Bacteremia of dental origin (generally streptococcal) has been implicated in infections of implanted prosthetic joints. Antimicrobial prophylaxis is recommended in patients with elevated risk prior to dental treatments, induced immunosuppression, type 1 insulin-dependent diabetes mellitus, previous prosthetic joint infections, loose prostheses, re-operated joints, acute infections at a distant site, hemophilia, malnutrition, and inflammatory arthropathies. It is also recommended during the first 2 years after patients have undergone joint replacement. Therapeutic agents recommended in these situations are shown in Table 16.

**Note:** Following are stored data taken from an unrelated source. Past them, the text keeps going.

(** [format] returns a text without braces unchanged, whatever the
    rendering of fields. *)
Lemma str_format_no_braces render_field artifact s :
  contains "{" s = false -> contains "}" s = false ->
  str_format render_field artifact s = Ok s.
Proof.
  unfold str_format. induction s as [|c r IH]; simpl; [done|].
  intros [Ho Hr]%orb_false_elim [Hc Hr']%orb_false_elim.
  rewrite Ho, Hc, (IH Hr Hr'). done.
Qed.

(** ** The coordinate model *)

Section CoordinateProperties.
Variable render_field : string -> option Artifact -> result string.

(** What [parse] returns on an input with at least two segments and a
    non-empty group and artifact. *)
Lemma parse_segments input g a rest :
  split ":" input = g :: a :: rest ->
  g ≠ EmptyString -> a ≠ EmptyString ->
  parse render_field input =
    Ok (mkArtifact g a
          (if 3 <=? length (g :: a :: rest) then last (g :: a :: rest) else None)
          (if 5 <=? length (g :: a :: rest) then rest !! 1 else None)
          (if 4 <=? length (g :: a :: rest) then rest !! 0 else None)).
Proof.
  intros Hs Hg Ha. unfold parse. rewrite Hs.
  apply truthy_Some_nonempty in Hg, Ha.
  unfold Artifact_init. cbn [length lookup list_lookup]. simpl (_ <? _).
  rewrite Hg, Ha. reflexivity.
Qed.

(** The constructor rejects an empty group or artifact. *)
Lemma parse_empty_group_or_artifact input g a rest :
  split ":" input = g :: a :: rest ->
  g = EmptyString \/ a = EmptyString ->
  parse render_field input =
    Raise (ArtifactError None "artifact_id and group_id must be provided").
Proof.
  intros Hs Hga. unfold parse. rewrite Hs. simpl (_ <? _). cbv iota.
  unfold Artifact_init. cbn [length lookup list_lookup].
  destruct Hga as [-> | ->]; [reflexivity|].
  destruct g; reflexivity.
Qed.

(** X3: an input without a colon and without braces is rejected with the
    coordinate-format error that names it. *)
Lemma parse_one_segment input :
  length (split ":" input) < 2 ->
  contains "{" input = false -> contains "}" input = false ->
  parse render_field input =
    Raise (ArtifactError None ("invalid Maven coordinates: " +:+ input)).
Proof.
  intros Hlen Ho Hc. unfold parse.
  apply Nat.ltb_lt in Hlen. rewrite Hlen.
  unfold raise_ArtifactError. rewrite str_format_no_braces; done.
Qed.

(** X2: the segment table of the parser.  With a non-empty group and
    artifact, two segments give the group and the artifact alone, a third
    segment is the version, with four segments the third is the extension
    and the fourth the version, and with five the fourth is the classifier
    and the fifth the version. *)
Lemma parse_by_segment_count input g a :
  g ≠ EmptyString -> a ≠ EmptyString ->
  (split ":" input = [g; a] ->
     parse render_field input = Ok (mkArtifact g a None None None)) /\
  (forall v, split ":" input = [g; a; v] ->
     parse render_field input = Ok (mkArtifact g a (Some v) None None)) /\
  (forall t v, split ":" input = [g; a; t; v] ->
     parse render_field input = Ok (mkArtifact g a (Some v) None (Some t))) /\
  (forall t c v, split ":" input = [g; a; t; c; v] ->
     parse render_field input = Ok (mkArtifact g a (Some v) (Some c) (Some t))).
Proof.
  intros Hg Ha.
  repeat split; intros;
    match goal with H : split _ _ = _ |- _ => by rewrite (parse_segments _ _ _ _ H Hg Ha) end.
Qed.

(** C5, at the failing input: a lone opening brace is a one-segment input,
    and constructing the coordinate-format error for it raises
    [ValueError] from [str.format], so [parse] does not fail with an
    [ArtifactError]. *)
Theorem parse_lone_brace :
  length (split ":" "{") = 1 /\
  parse render_field "{" = Raise (Builtin ValueError) /\
  is_ArtifactError (parse render_field "{") = false.
Proof. repeat split. Qed.

(** C10, amended: an input with six or more segments, whose group and
    artifact are not empty, is accepted; the group, artifact, extension and
    classifier are the first four segments, the version is the last one,
    and the segments in between ([mid]) do not occur in the result. *)
Theorem parse_six_or_more input g a t c mid v :
  split ":" input = g :: a :: t :: c :: mid ++ [v] ->
  mid ≠ [] ->
  g ≠ EmptyString -> a ≠ EmptyString ->
  6 <= length (split ":" input) /\
  parse render_field input = Ok (mkArtifact g a (Some v) (Some c) (Some t)).
Proof.
  intros Hs Hmid Hg Ha. split.
  - rewrite Hs. destruct mid; [done|]. simpl. rewrite length_app. simpl. lia.
  - assert (last (g :: a :: t :: c :: mid ++ [v]) = Some v) as Hlast.
    { change (g :: a :: t :: c :: mid ++ [v]) with ([g; a; t; c] ++ mid ++ [v]).
      by rewrite app_assoc, last_snoc. }
    rewrite (parse_segments _ _ _ _ Hs Hg Ha), Hlast.
    destruct mid; [done|]. reflexivity.
Qed.
End CoordinateProperties.

Lemma parse_six_or_more_witness :
  6 <= length (split ":" "g:a:war:sources:x:y:1.0") /\
  parse render_keyword "g:a:war:sources:x:y:1.0"
  = Ok (mkArtifact "g" "a" (Some "1.0") (Some "sources") (Some "war")).
Proof.
  apply (parse_six_or_more render_keyword "g:a:war:sources:x:y:1.0"
           "g" "a" "war" "sources" ["x"; "y"] "1.0"); [reflexivity | | | ]; discriminate.
Defined.

(** C10, counterexample: the input [":a:war:sources:x:1.0"] has six
    segments, and [parse] rejects it: its group is empty, and the
    constructor raises the [ArtifactError] for a missing group or
    artifact. *)
Lemma parse_six_segments_empty_group :
  split ":" ":a:war:sources:x:1.0" = [""; "a"; "war"; "sources"; "x"; "1.0"] /\
  length (split ":" ":a:war:sources:x:1.0") = 6 /\
  parse render_keyword ":a:war:sources:x:1.0"
  = Raise (ArtifactError None "artifact_id and group_id must be provided") /\
  forall x, parse render_keyword ":a:war:sources:x:1.0" ≠ Ok x.
Proof. repeat split. discriminate. Qed.

(** ** Parsing and serialization *)

Lemma raise_ArtifactError_not_Ok {A} render_field artifact message (x : A) :
  raise_ArtifactError render_field artifact message ≠ Ok x.
Proof. unfold raise_ArtifactError. by destruct (str_format _ _ _). Qed.

(** [parse] succeeds only on at least two segments with a non-empty group
    and artifact. *)
Lemma parse_Ok_inv render_field input x :
  parse render_field input = Ok x ->
  exists g a rest,
    split ":" input = g :: a :: rest /\ g ≠ EmptyString /\ a ≠ EmptyString.
Proof.
  intros Hp. destruct (split ":" input) as [|g [|a rest]] eqn:Hs.
  - by destruct (split_not_nil ":" input).
  - unfold parse in Hp. rewrite Hs in Hp. simpl in Hp.
    by apply raise_ArtifactError_not_Ok in Hp.
  - exists g, a, rest. split; [done|].
    destruct (decide (g = EmptyString)) as [Hg|Hg];
      [rewrite (parse_empty_group_or_artifact _ _ _ _ _ Hs (or_introl Hg)) in Hp; done|].
    destruct (decide (a = EmptyString)) as [Ha|Ha];
      [rewrite (parse_empty_group_or_artifact _ _ _ _ _ Hs (or_intror Ha)) in Hp; done|].
    done.
Qed.

Lemma py_or_None_falsy x : truthy (py_or x None) = false -> py_or x None = None.
Proof. unfold py_or. destruct (truthy x) eqn:Hx; [congruence | done]. Qed.

Lemma py_or_None_truthy x : truthy (py_or x None) = true -> py_or x None = x.
Proof. unfold py_or. by destruct (truthy x). Qed.

Lemma last_elem_of {A} (l : list A) x : last l = Some x -> x ∈ l.
Proof.
  rewrite last_lookup. apply list_elem_of_lookup_2.
Qed.

(** C3, counterexample: the four-segment input ["g:a:jar:1.0"] parses to a
    coordinate with extension ["jar"] and no classifier; its serialization is
    ["g:a:1.0"], and parsing that string gives another coordinate (its
    extension is [None]), whose serialization raises [TypeError]. *)
Lemma parse_str_roundtrip_fails :
  let a1 := mkArtifact "g" "a" (Some "1.0") None (Some "jar") in
  let a2 := mkArtifact "g" "a" (Some "1.0") None None in
  parse render_keyword "g:a:jar:1.0" = Ok a1 /\
  Artifact_str a1 = Ok "g:a:1.0" /\
  parse render_keyword "g:a:1.0" = Ok a2 /\
  a2 ≠ a1 /\
  Artifact_str a2 = Raise (Builtin TypeError).
Proof. repeat split. discriminate. Qed.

Route | Antimicrobial | Dosage/Time Administered Before | |
Oral | Adult | Pediatric | |
Clindamycin†| 600 mg/1 h | 20 mg/kg/1 h | |
Amoxicillin- | 875 mg/1 h | 45 mg/kg/1 h | |
Parenteral (IV) | Clindamycin* | 600 mg/ </= 30 m | 20 mg/kg </= 30 m |
*An additional dose may be indicated if the procedure lasts more than 3 hours.
†Also in penicillin-allergic individuals.
The pathogens that cause infectious diseases and the appropriate antimicrobials to treat them change frequently. The emergence of resistance to penicillin and other antimicrobial agents has presented an urgent and worldwide treatment challenge.
This Clinical Update provides general guidance for selecting the appropriate antimicrobial therapy for various odontogenic conditions. However, it is becoming common for dentists to obtain a culture that reveals the pathogens that are present and to determine the appropriate treatment agent on the basis of antimicrobial susceptibility. Pathogens are constantly changing and new resistance patterns continue to emerge -- presenting an urgent and worldwide treatment challenge. However, since the resistance patterns of most odontogenic pathogens are predictable, an empiric choice of the proper therapy is still possible in most instances. This approach could enhance resolution of the infection and facilitate recovery.